Stored items:
··········
#[export] Instance create_file_reified path : Reified (λ E, create_file path).
Proof. reify @create_file. Defined.
#[export] Instance write_file_reified path d : Reified (λ E, write_file path d).
Proof. reify @write_file. Defined.
#[export] Instance set_mtime_reified path z : Reified (λ E, set_mtime path z).
Proof. reify @set_mtime. Defined.
#[export] Instance announce_reified path : Reified (λ E, notifypathAvailable path).
Proof. reify @notifypathAvailable. Defined.
#[export] Instance report_offset_reified : Reified (λ E, report_offset).
Proof. reify @report_offset. Defined.
#[export] Instance artefacts_reified : Reified (λ E, ntp_artefacts).
Proof. reify @ntp_artefacts. Defined.
#[export] Instance poll_reified : Reified (λ E, runNTPSyncMonitor 1 0).
Proof. simpl. typeclasses eauto. Defined.
#[export] Instance first_sync_reified : Reified (λ E, first_sync_pending).
Proof. reify @first_sync_pending. Defined.
#[export] Instance online_resync_reified : Reified (λ E, resync).
Proof. reify @resync. Defined.
#[export] Instance online_reified : Reified (λ E, processInternetOnline).
Proof. reify @processInternetOnline. Defined.
#[export] Instance wake_reified : Reified (λ E, deepsleepoff_resync).
Proof. reify @deepsleepoff_resync. Defined.
#[export] Instance connect_reified : Reified (λ E, sysTimeMgrPwrConnectHandlingThreadFunc 1).
Proof. simpl. typeclasses eauto. Defined.
End procedures.

(** The procedures and the fragments of thread functions that hold no mutex. *)
Inductive procedure := POnline | PResync | PPoll | POffset | PConnect | PSubscribe.

Section body.
Context {B : Build}.

Definition body {E : Env} (p : procedure) : M world unit :=
  match p with
  | POnline => processInternetOnline
  | PResync => deepsleepoff_resync
  | PPoll => _ ← runNTPSyncMonitor 1 0; mret tt
  | POffset => report_offset
  | PConnect => _ ← sysTimeMgrPwrConnectHandlingThreadFunc 1; mret tt
  | PSubscribe => _ ← sys (ThunderSubscribe "onInternetStatusChange"); mret tt
  end.

#[export] Instance body_reified p : Reified (λ E, body p).
Proof. destruct p; cbn [body]; typeclasses eauto. Defined.

End body.

(** ** What a procedure has done *)

(** [made t own t']: by the calls [own], most recent first, [t] has become [t']. *)
Inductive made {A} (t : tree A) : list ev → tree A → Prop :=
  | made_none : made t [] t
  | made_call {R : Set} (c : call R) k a own : made t own (Call c k) → made t (Ev c a :: own) (k a)
  | made_store f t' own : made t own (Store f t') → made t own t'.

(** A tree that looks at no file; one that does so at most at its start. *)
Fixpoint look_free {A} (t : tree A) : Prop :=
  match t with
  | Leaf _ => True
  | Call _ k => ∀ a, look_free (k a)
  | Look _ _ => False
  | Store _ t => look_free t
  end.
Definition opened {A} (t : tree A) (fs : files) : tree A :=
  match t with Look f k => k (f fs) | t => t end.

(** Evaluates the tree of a procedure up to the next test. *)
Ltac show_tree :=
  cbn [opened look_free graft tree_of body_reified online_reified first_sync_reified online_resync_reified
       wake_reified poll_reified artefacts_reified announce_reified create_file_reified write_file_reified
       set_mtime_reified report_offset_reified connect_reified
       reified_ret reified_sys reified_exists reified_store reified_bind reified_if reified_when].

Lemma body_opened {B : Build} p fs : look_free (opened (tree_of (λ E, body p)) fs).
Proof. destruct p; repeat (show_tree; try case_match; intros; try done). Qed.

(** ** A platform that gives recorded answers *)

(** Two calls of one constructor have answers of one type. *)
Definition same_type {R1 R2 : Set} (c : call R1) (d : call R2) : option (R1 = R2).
Proof. destruct c, d; first [exact (Some eq_refl) | exact None]. Defined.

Lemma same_type_refl {R : Set} (c : call R) : same_type c c = Some eq_refl.
Proof. by destruct c. Qed.

(** The [n]-th call since the start gets the [n]-th answer of [l]; calls that [l]
    does not have get the answers of [E]. *)
Definition replay (E : Env) (l : list ev) : Env := {|
  answer := λ R h c,
    match l !! length h with
    | Some (Ev d a) => match same_type d c with Some e => eq_rect _ (λ T : Set, T) a _ e | None => answer h c end
    | None => answer h c
    end;
  strftime_Ac := strftime_Ac;
  json_member := json_member;
  json_asString := json_asString;
  json_asBool := json_asBool;
  mfr_param_of_ll := mfr_param_of_ll;
  ll_of_mfr_param := ll_of_mfr_param
|}.

Lemma replay_answer (E : Env) l h {R : Set} (c : call R) a :
  l !! length h = Some (Ev c a) → @answer (replay E l) R h c = a.
Proof. intros Hl. simpl. by rewrite Hl, same_type_refl. Qed.

(** Run on that platform, a tree does what it has done. *)
Lemma replay_made (E : Env) {A} later (t : tree A) own t' fs :
  made t own t' → look_free t →
  ∃ fs', @denote (replay E (reverse (later ++ own))) A t (World fs []) = @denote (replay E (reverse (later ++ own))) A t' (World fs' own)
    ∧ look_free t'.
Proof.
  intros Ht Hf. revert later. induction Ht as [|R c k a own Ht IH|f t' own Ht IH]; intros later; [by exists fs| |].
  - destruct (IH (later ++ [Ev c a])) as (fs' & Hd & Hk). rewrite <- app_assoc in Hd. simpl in Hd.
    exists fs'. rewrite Hd. split; [|exact (Hk a)]. cbn [denote]. unfold mbind at 1, M_bind at 1, sys. simpl w_trace.
    rewrite (replay_answer E _ own c a); [done|].
    rewrite reverse_app, reverse_cons, <- app_assoc, lookup_app_r by (by rewrite length_reverse).
    by rewrite length_reverse, Nat.sub_diag.
  - destruct (IH later) as (fs' & Hd & Hk). by exists (f fs').
Qed.

(** A run only adds to the log. *)
Lemma denote_extends {E : Env} {A} (t : tree A) w : ∃ new, w_trace (snd (denote t w)) = new ++ w_trace w.
Proof.
  revert w. induction t as [r|R c k IH|f k IH|f t IH]; intros w; cbn [denote].
  - by exists [].
  - unfold mbind, M_bind, sys. destruct (IH (answer (w_trace w) c) (log (Ev c (answer (w_trace w) c)) w)) as [new Hn].
    exists (new ++ [Ev c (answer (w_trace w) c)]). by rewrite Hn, <- app_assoc.
  - exact (IH _ w).
  - exact (IH (set_fs f w)).
Qed.

(** ** Procedures among everything else *)

(** A procedure that was started: the tree of what is left, its calls so far, the
    files as it saw them. *)
Record job := Job { j_proc : procedure; j_rest : tree unit; j_own : list ev; j_files : files }.

Record pool := Pool { p_world : world; p_jobs : list job }.

Section pool.
Context {E : Env} {B : Build}.

(** Starting a procedure; one call, look or store of one of them. *)
Inductive job_step : pool → pool → Prop :=
  | job_start p s :
      job_step s (Pool (p_world s) (p_jobs s ++ [Job p (tree_of (λ E, body p)) [] (w_fs (p_world s))]))
  | job_call i p (R : Set) (c : call R) k own fs s :
      p_jobs s !! i = Some (Job p (Call c k) own fs) →
      let a := answer (w_trace (p_world s)) c in
      job_step s (Pool (log (Ev c a) (p_world s)) (<[i := Job p (k a) (Ev c a :: own) fs]> (p_jobs s)))
  | job_look i p f k own fs s :
      p_jobs s !! i = Some (Job p (Look f k) own fs) →
      job_step s (Pool (p_world s) (<[i := Job p (k (f (w_fs (p_world s)))) own (w_fs (p_world s))]> (p_jobs s)))
  | job_store i p f t own fs s :
      p_jobs s !! i = Some (Job p (Store f t) own fs) →
      job_step s (Pool (set_fs f (p_world s)) (<[i := Job p t own fs]> (p_jobs s))).

(** Besides, a call of the rest of the daemon (Calls: it commands nothing and does
    not poll), and a change of the files by the daemon or another process. *)
Inductive pool_step : pool → pool → Prop :=
  | pool_job s s' : job_step s s' → pool_step s s'
  | pool_other e s : controlling (ev_call e) = false → pool_step s (Pool (log e (p_world s)) (p_jobs s))
  | pool_files fs s : pool_step s (Pool (World fs (w_trace (p_world s))) (p_jobs s)).

(** What holds of a job: it has not begun, or it has become what it is from its
    tree with the files it saw. *)
Definition job_ok (j : job) : Prop :=
  (j_rest j = tree_of (λ E, body (j_proc j)) ∧ j_own j = []) ∨
  made (opened (tree_of (λ E, body (j_proc j))) (j_files j)) (j_own j) (j_rest j).

Lemma body_look p f k fs : tree_of (λ E, body p) = Look f k → opened (tree_of (λ E, body p)) fs = k (f fs).
Proof. by intros ->. Qed.

(** The first disjunct is the second where the tree does not begin with a look. *)
Lemma job_made j : job_ok j → (∀ f k, j_rest j ≠ Look f k) →
  made (opened (tree_of (λ E, body (j_proc j))) (j_files j)) (j_own j) (j_rest j).
Proof.
  intros [[Hr ->]|Ht] Hn; [|done]. rewrite Hr in *. destruct (tree_of (λ E, body (j_proc j))); try constructor.
  by destruct (Hn f k).
Qed.

Lemma made_look_free {A} (t : tree A) own t' : made t own t' → look_free t → look_free t'.
Proof. induction 1 as [|R c k a own _ IH|f t' own _ IH]; intros Hf; [done|exact (IH Hf a)|exact (IH Hf)]. Qed.

Lemma jobs_step_ok s s' : job_step s s' → Forall job_ok (p_jobs s) → Forall job_ok (p_jobs s').
Proof.
  intros Hstep Hok. destruct Hstep as [p s|i p R c k own fs s Hi a|i p f k own fs s Hi|i p f t own fs s Hi]; simpl.
  { apply Forall_app. split; [done|]. apply Forall_singleton. by left. }
  all: pose proof (Forall_lookup_1 _ _ _ _ Hok Hi) as Hj; apply Forall_insert; [done|]; right; simpl.
  - by apply (made_call _ c k), (job_made _ Hj).
  - destruct Hj as [[Hr Ho]|Ht]; simpl in *; [|by destruct (made_look_free _ _ _ Ht (body_opened p fs))].
    subst own. rewrite (body_look p f k) by done. constructor.
  - by apply (made_store _ f t), (job_made _ Hj).
Qed.
End pool.

(** ** What the procedures ask for, counted *)

Definition times (a : chrony_action) (l : list ev) : nat := length (filter (λ x, x = a) (actions l)).

Lemma times_app a l1 l2 : times a (l1 ++ l2) = (times a l1 + times a l2)%nat.
Proof. unfold times, actions. by rewrite omap_app, filter_app, length_app. Qed.
Lemma times_one a e : times a [e] = if bool_decide (action_of e = Some a) then 1%nat else 0%nat.
Proof.
  unfold times, actions. simpl. destruct (action_of e) as [b|]; [|done]. rewrite filter_cons.
  case_decide; case_bool_decide; by simplify_eq.
Qed.
Lemma times_cons a e l : times a (e :: l) = (times a [e] + times a l)%nat.
Proof. exact (times_app a [e] l). Qed.

Lemma asked_times a e w : asked a (log e w) = (times a [e] + asked a w)%nat.
Proof. exact (times_cons a e (w_trace w)). Qed.

Lemma other_times a e : controlling (ev_call e) = false → times a [e] = 0%nat.
Proof. rewrite times_one. destruct e as [R c r]. by destruct c. Qed.

(** Which actions a procedure may ask for, once. *)
Definition commands (a : chrony_action) (p : procedure) : bool :=
  match p with POnline => true | PResync => negb (bool_decide (a = AOnline)) | _ => false end.

Section counts.
Context {B : Build}.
··········
**Description of the task:** How many lines in the records contain the word "revert"? Answer with the number alone.

**Reply:** 2